What you will do - Among the entries that follow, find the lines containing the string "associativity" and copy them.

Top of Data to process

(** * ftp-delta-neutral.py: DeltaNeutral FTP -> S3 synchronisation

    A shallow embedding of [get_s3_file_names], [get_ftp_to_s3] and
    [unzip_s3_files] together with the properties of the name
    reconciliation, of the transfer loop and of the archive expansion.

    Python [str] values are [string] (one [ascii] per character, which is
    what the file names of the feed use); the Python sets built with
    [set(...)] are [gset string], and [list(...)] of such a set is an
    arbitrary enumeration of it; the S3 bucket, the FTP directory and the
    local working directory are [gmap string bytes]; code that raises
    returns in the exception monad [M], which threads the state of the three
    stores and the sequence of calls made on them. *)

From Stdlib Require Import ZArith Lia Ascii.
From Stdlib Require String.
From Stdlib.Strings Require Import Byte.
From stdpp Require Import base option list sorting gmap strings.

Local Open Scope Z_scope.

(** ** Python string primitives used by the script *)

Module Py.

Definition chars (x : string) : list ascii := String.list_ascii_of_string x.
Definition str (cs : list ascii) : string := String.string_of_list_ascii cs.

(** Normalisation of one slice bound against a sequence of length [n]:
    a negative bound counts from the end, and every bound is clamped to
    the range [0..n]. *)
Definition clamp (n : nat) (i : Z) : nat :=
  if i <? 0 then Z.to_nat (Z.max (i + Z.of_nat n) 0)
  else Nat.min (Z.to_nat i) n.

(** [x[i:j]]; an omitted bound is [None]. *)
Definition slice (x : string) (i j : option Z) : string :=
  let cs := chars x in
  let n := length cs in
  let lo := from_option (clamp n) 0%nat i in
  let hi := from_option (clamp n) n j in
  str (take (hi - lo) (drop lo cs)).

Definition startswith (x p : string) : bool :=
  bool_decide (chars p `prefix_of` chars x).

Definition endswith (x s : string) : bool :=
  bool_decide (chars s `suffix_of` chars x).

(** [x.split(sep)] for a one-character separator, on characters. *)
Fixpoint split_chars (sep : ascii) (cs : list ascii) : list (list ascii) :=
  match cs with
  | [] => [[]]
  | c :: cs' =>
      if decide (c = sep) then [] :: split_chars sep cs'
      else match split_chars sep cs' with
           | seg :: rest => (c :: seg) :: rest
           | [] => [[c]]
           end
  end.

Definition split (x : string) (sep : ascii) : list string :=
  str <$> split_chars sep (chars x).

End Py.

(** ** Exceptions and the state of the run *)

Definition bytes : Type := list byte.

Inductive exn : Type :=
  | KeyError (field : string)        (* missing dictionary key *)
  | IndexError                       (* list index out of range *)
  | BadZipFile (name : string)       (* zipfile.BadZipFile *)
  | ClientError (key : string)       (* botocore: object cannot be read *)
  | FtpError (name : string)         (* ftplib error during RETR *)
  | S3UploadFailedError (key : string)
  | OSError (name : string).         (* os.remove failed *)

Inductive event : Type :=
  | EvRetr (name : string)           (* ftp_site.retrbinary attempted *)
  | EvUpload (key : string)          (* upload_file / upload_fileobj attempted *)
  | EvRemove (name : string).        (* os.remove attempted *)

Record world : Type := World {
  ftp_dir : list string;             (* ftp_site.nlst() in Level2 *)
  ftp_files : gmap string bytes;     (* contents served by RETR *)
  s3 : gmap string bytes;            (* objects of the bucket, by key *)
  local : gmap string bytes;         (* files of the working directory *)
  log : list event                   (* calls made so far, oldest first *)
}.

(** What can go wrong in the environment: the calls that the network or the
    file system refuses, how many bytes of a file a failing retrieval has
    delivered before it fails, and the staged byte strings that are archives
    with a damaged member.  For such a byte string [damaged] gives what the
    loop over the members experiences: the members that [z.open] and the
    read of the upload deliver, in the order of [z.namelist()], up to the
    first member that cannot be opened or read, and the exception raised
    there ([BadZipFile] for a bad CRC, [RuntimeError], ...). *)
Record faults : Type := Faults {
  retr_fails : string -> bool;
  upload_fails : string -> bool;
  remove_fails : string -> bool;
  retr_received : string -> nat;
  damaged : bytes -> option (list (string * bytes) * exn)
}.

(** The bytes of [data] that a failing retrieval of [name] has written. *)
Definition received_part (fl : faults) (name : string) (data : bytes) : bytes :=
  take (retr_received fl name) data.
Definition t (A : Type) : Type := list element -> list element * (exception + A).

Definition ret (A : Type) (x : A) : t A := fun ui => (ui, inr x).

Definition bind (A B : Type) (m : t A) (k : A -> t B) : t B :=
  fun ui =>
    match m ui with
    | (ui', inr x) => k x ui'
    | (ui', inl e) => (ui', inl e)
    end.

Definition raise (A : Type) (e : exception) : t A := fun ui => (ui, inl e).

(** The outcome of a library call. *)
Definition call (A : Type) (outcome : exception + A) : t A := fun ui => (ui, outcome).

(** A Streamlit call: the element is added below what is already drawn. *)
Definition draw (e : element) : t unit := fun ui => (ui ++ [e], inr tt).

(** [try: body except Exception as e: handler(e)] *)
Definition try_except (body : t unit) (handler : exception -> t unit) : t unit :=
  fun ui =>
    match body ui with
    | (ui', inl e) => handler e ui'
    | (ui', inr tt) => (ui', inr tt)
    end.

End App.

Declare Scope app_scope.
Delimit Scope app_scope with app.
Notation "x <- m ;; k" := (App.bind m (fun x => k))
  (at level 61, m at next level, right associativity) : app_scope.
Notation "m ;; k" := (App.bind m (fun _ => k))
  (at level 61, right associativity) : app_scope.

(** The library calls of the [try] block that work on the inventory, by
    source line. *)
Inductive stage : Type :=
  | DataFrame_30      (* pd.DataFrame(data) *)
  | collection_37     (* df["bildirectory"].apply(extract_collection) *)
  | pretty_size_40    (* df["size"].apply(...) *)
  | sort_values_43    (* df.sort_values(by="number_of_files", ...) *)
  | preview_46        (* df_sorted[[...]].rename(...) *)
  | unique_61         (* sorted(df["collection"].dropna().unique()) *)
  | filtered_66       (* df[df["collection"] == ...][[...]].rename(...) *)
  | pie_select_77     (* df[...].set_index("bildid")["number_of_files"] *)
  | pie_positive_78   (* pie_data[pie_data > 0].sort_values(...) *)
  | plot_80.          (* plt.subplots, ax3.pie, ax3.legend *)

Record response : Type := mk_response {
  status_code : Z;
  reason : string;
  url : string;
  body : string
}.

Bottom of Data to process

Response below -
  (at level 61, m at next level, right associativity) : app_scope.
  (at level 61, right associativity) : app_scope.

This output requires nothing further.